IANS | 14 Aug, 2018
A Munich Court on Monday rejected a request by Audi CEO Rupert Stadler
to be released from police custody after being imprisoned eight weeks
ago in the course of ongoing "dieselgate" investigations in Germany.
A
spokesperson for the court was quoted by Xinhua as saying that Stadler
remained under urgent suspicion of having known of diesel
emissions-cheating practices at Audi without halting the sale of
affected vehicles.
Additionally, the arrest warrant delivered to
the CEO was not overturned because of a danger of collusion still posed
by the 55-year-old suspect.
Stadler had filed a legal complaint
in the hope of being set free as he is awaiting the formal opening of a
court trial to probe Audi's involvement in the "dieselgate" scandal.
Stadler
and another unnamed senior manager at the Volkswagen Group subsidiary
Audi are suspected of offenses of criminal fraud and "indirect false
certification" in the marketing of diesel vehicles which were fitted
with defeat devices to understate their actual Nitrogen Oxide (NOx)
emissions.
German investigators believe that the Ingolstadt-based
luxury carmaker has sold at least 210,000 diesel vehicles with illegal
emissions-cheating software in the United States and Europe since 2009.
The
suspended CEO has already provided a first testimony to prosecutors
while imprisoned at the Augsburg-Gablingen penitentiary facility near
Munich.
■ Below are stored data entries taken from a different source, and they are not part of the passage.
(** ** Escaping *)
Module EscapeFacts.
Import GoStrings Notionapi Tohtml2 Notions StringFacts.

Lemma mapBytes_app (f : ascii -> string) (s1 s2 : string) :
  mapBytes f (s1 ++ s2) = mapBytes f s1 ++ mapBytes f s2.
Proof.
  induction s1 as [|ch s1 IH]; cbn [append mapBytes]; [reflexivity|].
  now rewrite IH, append_assoc.
Qed.

Lemma html_EscapeString_mapBytes (s : string) :
  html_EscapeString s = mapBytes escapeByte s.
Proof. induction s as [|ch s IH]; cbn; [reflexivity | now rewrite IH]. Qed.

Lemma prefix_other_head (old : string) (o ch : ascii) (r : string) :
  Ascii.eqb ch o = false -> prefix (String o old) (String ch r) = false.
Proof.
  intro H. cbn [prefix]. destruct (ascii_dec o ch) as [->|]; [|reflexivity].
  now rewrite Ascii.eqb_refl in H.
Qed.

Lemma Replace_from_apostrophe (X : string) :
  Replace_from "&#39;" "&#x27;" 0 ("&#39;" ++ X)
  = "&#x27;" ++ Replace_from "&#39;" "&#x27;" 0 X.
Proof. cbn. now destruct X. Qed.

Lemma Replace_from_quote (X : string) :
  Replace_from "&#34;" "&quot;" 0 ("&#34;" ++ X)
  = "&quot;" ++ Replace_from "&#34;" "&quot;" 0 X.
Proof. cbn. now destruct X. Qed.

(** The first replacement of [EscapeHTML], on an escaped string. *)
Lemma Replace_apostrophe (s : string) :
  Replace (mapBytes escapeByte s) "&#39;" "&#x27;"
  = mapBytes apostropheFixed s.
Proof.
  unfold Replace. induction s as [|ch s IH]; [reflexivity|].
  cbn [mapBytes]. unfold apostropheFixed at 1. unfold escapeByte at 1 3.
  destruct (Ascii.eqb ch "&") eqn:Hamp.
  { apply Ascii.eqb_eq in Hamp. subst ch. cbn [Ascii.eqb Bool.eqb].
    rewrite <- IH. reflexivity. }
  destruct (Ascii.eqb ch "'") eqn:Hapo.
  { rewrite Replace_from_apostrophe. now rewrite IH. }
  destruct (Ascii.eqb ch "<") eqn:Hlt.
  { rewrite <- IH. reflexivity. }
  destruct (Ascii.eqb ch ">") eqn:Hgt.
  { rewrite <- IH. reflexivity. }
  destruct (Ascii.eqb ch (ascii_of_nat 34)) eqn:Hq.
  { rewrite <- IH. reflexivity. }
  cbn [append Replace_from].
  rewrite (prefix_other_head _ "&" ch _ Hamp). now rewrite IH.
Qed.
It remains unclear, however, whether or not he denied the
accusations against him.
Stadler has been temporarily replaced in
his role on the Audi management board by Bram Schot. Volkswagen has
hesitated to fire Stadler prior to a conclusion of judicial proceedings
against him and has only suspended the jailed CEO whose regular contract
is scheduled to expire in 2022.
The arrest marked the first time
that a member of the management board of a German carmaker was taken
into police custody in the "dieselgate" scandal.